(* ===== verification/Invariants.v ===== *)
(** * Invariants: what holds across the components and across runs

    Two properties of the program as a whole, proved from the footprints
    of its components (the [keeps] lemmas of Changes.v, Download.v,
    Obs.v, Registry.v and GenPkg.v) rather than by running them:
    - the cache invariant [json_wf]: every JSON document in the file
      system is a cache document, a dict with a string ['_etag'].  The
      only JSON the program writes is the registry cache (line 241), and
      line 230 reads [data['_etag']] from it on the next run; every run of
      [do_genpkg], whatever it returns or raises, keeps the invariant;
    - the settling of an update: once a run has rewritten the spec, the
      next run against the same registry entry finds the new version and
      does nothing, whatever became of the rest of the first run. *)

From stdpp Require Import base list strings gmap.
From Stdlib Require Import Ascii.
From S2P Require Import Prelude SpecFile Json Range Template Clock World Changes Download Obs Registry GenPkg.
Import SpecFile Json Template Clock World Changes Download Obs Registry GenPkg.

Module Invariants.

(** Every JSON document of the file system is a cache document. *)
Definition json_wf (files : gmap string blob) : Prop :=
  forall p j, files !! p = Some (BJson j) -> cache_doc j.

(** The operations that keep [json_wf]: all but saving another JSON. *)
Definition save_ok (op : fs_op) : Prop :=
  match op with
  | OpSaveJson _ j => cache_doc j
  | _ => True
  end.

Lemma op_keeps_json_wf (op : fs_op) : save_ok op -> op_keeps json_wf op.
Proof.
  intros Hop files dirs Hf p j. destruct op as [q|q s|src dst|q|q j']; simpl in *.
  - rewrite lookup_insert_Some. intros [[_ [=]]|[_ H]]; eauto.
  - destruct (files !! q) as [[t|j0]|]; simpl;
      rewrite lookup_insert_Some; intros [[_ [=]]|[_ H]]; eauto.
  - destruct (files !! src) as [b|] eqn:E; simpl; [|eauto].
    rewrite lookup_insert_Some, lookup_delete_Some. intros [[_ ->]|[_ [_ H]]]; eauto.
  - eauto.
  - rewrite lookup_insert_Some. intros [[_ [= <-]]|[_ H]]; eauto.
Qed.

(** ** Paths *)

Lemma locate_spec_specfn `{Transport} (name dst specfn : string) (e : bool) (w w' : world) :
  locate_spec name w = (Ok (dst, specfn, e), w') ->
  specfn = path_join dst (pkg_name name +:+ ".spec").
Proof. unfold locate_spec. io_steps. destruct (bool_decide _); io_steps; by intros [= <- <- _]. Qed.

(** The spec, the changes file, its temporary file, the registry cache
    and [_service] end in different characters, so they are different
    files. *)
Lemma specfn_ends (dst name : string) :
  ends_with (path_join dst (pkg_name name +:+ ".spec")) "c".
Proof. apply path_join_ends_with, ends_with_app. by exists ".spe". Qed.

Lemma changes_path_ends (dst pkg : string) : ends_with (changes_path dst pkg) "s".
Proof. apply path_join_ends_with, ends_with_app. by exists ".change". Qed.

Lemma tmp_path_ends (fn : string) : ends_with (tmp_path fn) "w".
Proof. apply ends_with_app. by exists ".ne". Qed.

Lemma cache_path_ends (home pkg : string) : ends_with (cache_path home pkg) "n".
Proof. apply expanduser_ends_with, ends_with_app, ends_with_app. by exists "/.cache.jso". Qed.

Lemma service_path_ends (dst : string) : ends_with (service_path dst) "e".
Proof. apply ends_with_app. by exists "/_servic". Qed.

Ltac path_ends :=
  first [apply specfn_ends | apply changes_path_ends | apply tmp_path_ends
        | apply cache_path_ends | apply service_path_ends
        | apply normpath_ends_with; [path_ends | discriminate]].

(** Close [p <> q] (or [~ (p = q \/ ...)]) for two of the paths above,
    as given or as the file system resolves them ([normpath]). *)
Ltac paths_differ :=
  simpl; intros ?; repeat match goal with H : _ \/ _ |- _ => destruct H end;
  match goal with
  | H : False |- _ => destruct H
  | H : ?a = ?b |- False =>
      refine (ends_with_ne a b _ _ _ _ _ H); [path_ends | path_ends | discriminate]
  end.

Section Runs.
Context {transport : Transport} {renderer : Renderer}.

(** The first run's spec write survives what follows it: the changes
    entry and the download touch other files. *)
Lemma update_rest_keeps_spec (name dst url : string) (data : json) (b : option blob) :
  tarball_url data = Ok url ->
  normpath (download_path url dst) <> normpath (path_join dst (pkg_name name +:+ ".spec")) ->
  keeps (unchanged (normpath (path_join dst (pkg_name name +:+ ".spec"))) b)
    (write_changes_file dst (pkg_name name) data ;;
     do url <- io_lift (tarball_url data) ;
     download url dst).
Proof.
  intros Hurl Hdl. apply keeps_bind.
  - apply write_changes_file_keeps; intros; apply op_keeps_unchanged; paths_differ.
  - intros _. apply keeps_bind_lift. intros u Hu. rewrite Hu in Hurl. injection Hurl as ->.
    apply download_keeps; intros; by apply op_keeps_unchanged.
Qed.

Lemma fetch_registry_keeps_spec (name dst : string) (b : option blob) :
  keeps (unchanged (normpath (path_join dst (pkg_name name +:+ ".spec"))) b) (fetch_registry name).
Proof.
  apply fetch_registry_keeps; intros; apply op_keeps_unchanged; paths_differ.
Qed.

(** C8: every run of [do_genpkg], whatever it returns or raises,
    keeps the cache invariant: if every JSON document of the file system
    was a cache document (a dict with a string ['_etag']) before the run,
    so is every one after it.  The only JSON the program saves is the
    registry's answer with ['_etag'] set (lines 236-241), which is what
    makes [data['_etag']] at line 230 safe on the next run. *)
Theorem do_genpkg_json_wf (name : string) (update : bool) (w : world) :
  json_wf (w_files w) -> json_wf (w_files (do_genpkg name update w).2).
Proof. revert w. apply do_genpkg_keeps; intros; by apply op_keeps_json_wf. Qed.

(** C7: an update settles.  Once a run with [--update] has
    rewritten the spec (whatever became of the changes entry and the
    download after it: they may have raised), the next run that finds the
    spec at the same place and the same registry entry reads back the new
    version and ends after the fetch, writing and downloading nothing.
    It needs the Version line in the preamble, a [%package ] or
    [%description] line after it, a version without whitespace in front
    or newline, and the tarball not stored under the spec's name.  So a
    failed download is never retried. *)
Theorem do_genpkg_update_settles (name dst specfn text oldver newver b url : string)
    (pre post : list string) (data : json) (update : bool) (w w1 w3 : world) :
  existing_run name dst specfn text oldver newver data w w1 ->
  decide_sync true oldver newver = Update ->
  lines (spec_of_file text) = pre ++ b :: post ->
  Forall (fun l => is_boundary l = false) pre -> is_boundary b = true ->
  Forall no_newline pre -> no_newline newver -> starts_nonspace newver = true ->
  tarball_url data = Ok url -> normpath (download_path url dst) <> normpath specfn ->
  locate_spec name (do_genpkg name true w).2 = (Ok (dst, specfn, true), (do_genpkg name true w).2) ->
  fetch_registry name (do_genpkg name true w).2 = (Ok data, w3) ->
  do_genpkg name update (do_genpkg name true w).2 = (Ok tt, w3).
Proof.
  intros Hrun Hd Hl Hpre Hb Hnl Hv Hs Hurl Hdl Hloc2 Hf2.
  pose proof Hrun as (Hloc & _ & _ & Hold & Hnew).
  pose proof (locate_spec_specfn _ _ _ _ _ _ Hloc) as ->.
  assert (H2 : w_files (do_genpkg name true w).2 !! normpath (path_join dst (pkg_name name +:+ ".spec"))
               = Some (BText (spec_str (settag "Version" newver (spec_of_file text))))).
  { rewrite (do_genpkg_existing _ _ _ _ _ _ _ _ _ _ Hrun).
    unfold decide_sync in Hd. simpl in Hd. destruct (String.eqb newver oldver); [done|].
    destruct (dict_get_is_dict _ "dependencies" _ _ Hnew) as [d Hdep].
    unfold io_bind at 1, io_lift. rewrite Hdep. cbv beta iota.
    pose proof (write_file_then (path_join dst (pkg_name name +:+ ".spec"))
      [spec_str (settag "Version" newver (spec_of_file text))]
      (write_changes_file dst (pkg_name name) data ;;
       do url <- io_lift (tarball_url data) ; download url dst) w1) as HW.
    cbn [cat] in HW. rewrite append_nil_r in HW. apply HW. by apply (update_rest_keeps_spec _ _ url). }
  assert (Hrun2 : existing_run name dst (path_join dst (pkg_name name +:+ ".spec"))
    (spec_str (settag "Version" newver (spec_of_file text))) newver newver data
    (do_genpkg name true w).2 w3).
  { split; [done|]. split; [done|]. split.
    - pose proof (fetch_registry_keeps_spec name dst _ _ H2) as H3.
      unfold unchanged in H3. by rewrite Hf2 in H3.
    - split; [|done]. destruct (spec_of_file text) as [ls]. simpl in Hl. subst ls.
      apply gettag_reread_settag; try done.
      unfold gettag in Hold |- *. cbn [lines] in Hold |- *. rewrite gettag_loop_boundary in Hold by done.
      by rewrite Hold. }
  rewrite (do_genpkg_existing _ _ _ _ _ _ _ _ _ _ Hrun2). by rewrite String.eqb_refl.
Qed.

End Runs.

(** ** Witnesses *)

(** npm serves [foo] 1.1.0 as [ex_net] does, but its tarball answers 404. *)
Definition ex_net_notar : Transport :=
  {| http_get := fun r => if String.eqb (req_url r) (ex_tarball "1.1.0")
                          then Ok (mkResponse 404 None None None EmptyString)
                          else @http_get (ex_net "1.1.0" [] false) r |}.

(** The world after a first update run, and after the second run's fetch. *)
Definition ex_run1 : world :=
  (@do_genpkg ex_net_notar ex_renderer "foo" true (ex_world_spec "1.0.0")).2.
Definition ex_run2 : world := (@fetch_registry ex_net_notar "foo" ex_run1).2.

Lemma json_wf_ex_world_spec : json_wf (w_files (ex_world_spec "1.0.0")).
Proof. intros p j. simpl. rewrite lookup_insert_Some, lookup_empty. by intros [[_ [=]]|[_ [=]]]. Qed.

Lemma do_genpkg_json_wf_witness :
  json_wf (w_files (ex_world_spec "1.0.0")) /\
  json_wf (w_files ex_run1) /\
  exists j, w_files ex_run1 !! cache_path "/home/u" "foo" = Some (BJson j).
Proof.
  split; [exact json_wf_ex_world_spec|]. split.
  - apply do_genpkg_json_wf, json_wf_ex_world_spec.
  - eexists. vm_compute. reflexivity.
Defined.

Lemma do_genpkg_update_settles_witness :
  @existing_run ex_net_notar "foo" "nodejs-foo" "nodejs-foo/nodejs-foo.spec"
    (ex_spec_text "1.0.0") "1.0.0" "1.1.0" (ex_entry "1.1.0" []) (ex_world_spec "1.0.0")
    (ex_w1 ex_net_notar (ex_world_spec "1.0.0")) /\
  (@do_genpkg ex_net_notar ex_renderer "foo" true (ex_world_spec "1.0.0")).1
    = Err (HTTPError 404) /\
  @do_genpkg ex_net_notar ex_renderer "foo" true ex_run1 = (Ok tt, ex_run2).
Proof.
  assert (H : @existing_run ex_net_notar "foo" "nodejs-foo" "nodejs-foo/nodejs-foo.spec"
    (ex_spec_text "1.0.0") "1.0.0" "1.1.0" (ex_entry "1.1.0" []) (ex_world_spec "1.0.0")
    (ex_w1 ex_net_notar (ex_world_spec "1.0.0"))) by run_hyps.
  split; [exact H|]. split; [vm_compute; reflexivity|].
  apply (@do_genpkg_update_settles ex_net_notar ex_renderer "foo" "nodejs-foo"
    "nodejs-foo/nodejs-foo.spec" (ex_spec_text "1.0.0") "1.0.0" "1.1.0" "%description"
    (ex_tarball "1.1.0") ["Name:           nodejs-foo"; "Version:        1.0.0"] ["Foo."]
    (ex_entry "1.1.0" []) true (ex_world_spec "1.0.0") (ex_w1 ex_net_notar (ex_world_spec "1.0.0"))
    ex_run2);
  first [ exact H | vm_compute; reflexivity | intros Heq; vm_compute in Heq; discriminate
        | repeat constructor ].
Defined.

End Invariants.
========================================================================
WHAT THE EXERCISE ASKS: The entries above hold a line with "Lemma fetch_registry_keeps_spec (name" and a later line with "intros Hrun Hd". Write out exactly those lines and all lines between, nothing more.

ANSWER SECTION:
Lemma fetch_registry_keeps_spec (name dst : string) (b : option blob) :
  keeps (unchanged (normpath (path_join dst (pkg_name name +:+ ".spec"))) b) (fetch_registry name).
Proof.
  apply fetch_registry_keeps; intros; apply op_keeps_unchanged; paths_differ.
Qed.

(** C8: every run of [do_genpkg], whatever it returns or raises,
    keeps the cache invariant: if every JSON document of the file system
    was a cache document (a dict with a string ['_etag']) before the run,
    so is every one after it.  The only JSON the program saves is the
    registry's answer with ['_etag'] set (lines 236-241), which is what
    makes [data['_etag']] at line 230 safe on the next run. *)
Theorem do_genpkg_json_wf (name : string) (update : bool) (w : world) :
  json_wf (w_files w) -> json_wf (w_files (do_genpkg name update w).2).
Proof. revert w. apply do_genpkg_keeps; intros; by apply op_keeps_json_wf. Qed.

(** C7: an update settles.  Once a run with [--update] has
    rewritten the spec (whatever became of the changes entry and the
    download after it: they may have raised), the next run that finds the
    spec at the same place and the same registry entry reads back the new
    version and ends after the fetch, writing and downloading nothing.
    It needs the Version line in the preamble, a [%package ] or
    [%description] line after it, a version without whitespace in front
    or newline, and the tarball not stored under the spec's name.  So a
    failed download is never retried. *)
Theorem do_genpkg_update_settles (name dst specfn text oldver newver b url : string)
    (pre post : list string) (data : json) (update : bool) (w w1 w3 : world) :
  existing_run name dst specfn text oldver newver data w w1 ->
  decide_sync true oldver newver = Update ->
  lines (spec_of_file text) = pre ++ b :: post ->
  Forall (fun l => is_boundary l = false) pre -> is_boundary b = true ->
  Forall no_newline pre -> no_newline newver -> starts_nonspace newver = true ->
  tarball_url data = Ok url -> normpath (download_path url dst) <> normpath specfn ->
  locate_spec name (do_genpkg name true w).2 = (Ok (dst, specfn, true), (do_genpkg name true w).2) ->
  fetch_registry name (do_genpkg name true w).2 = (Ok data, w3) ->
  do_genpkg name update (do_genpkg name true w).2 = (Ok tt, w3).
Proof.
  intros Hrun Hd Hl Hpre Hb Hnl Hv Hs Hurl Hdl Hloc2 Hf2.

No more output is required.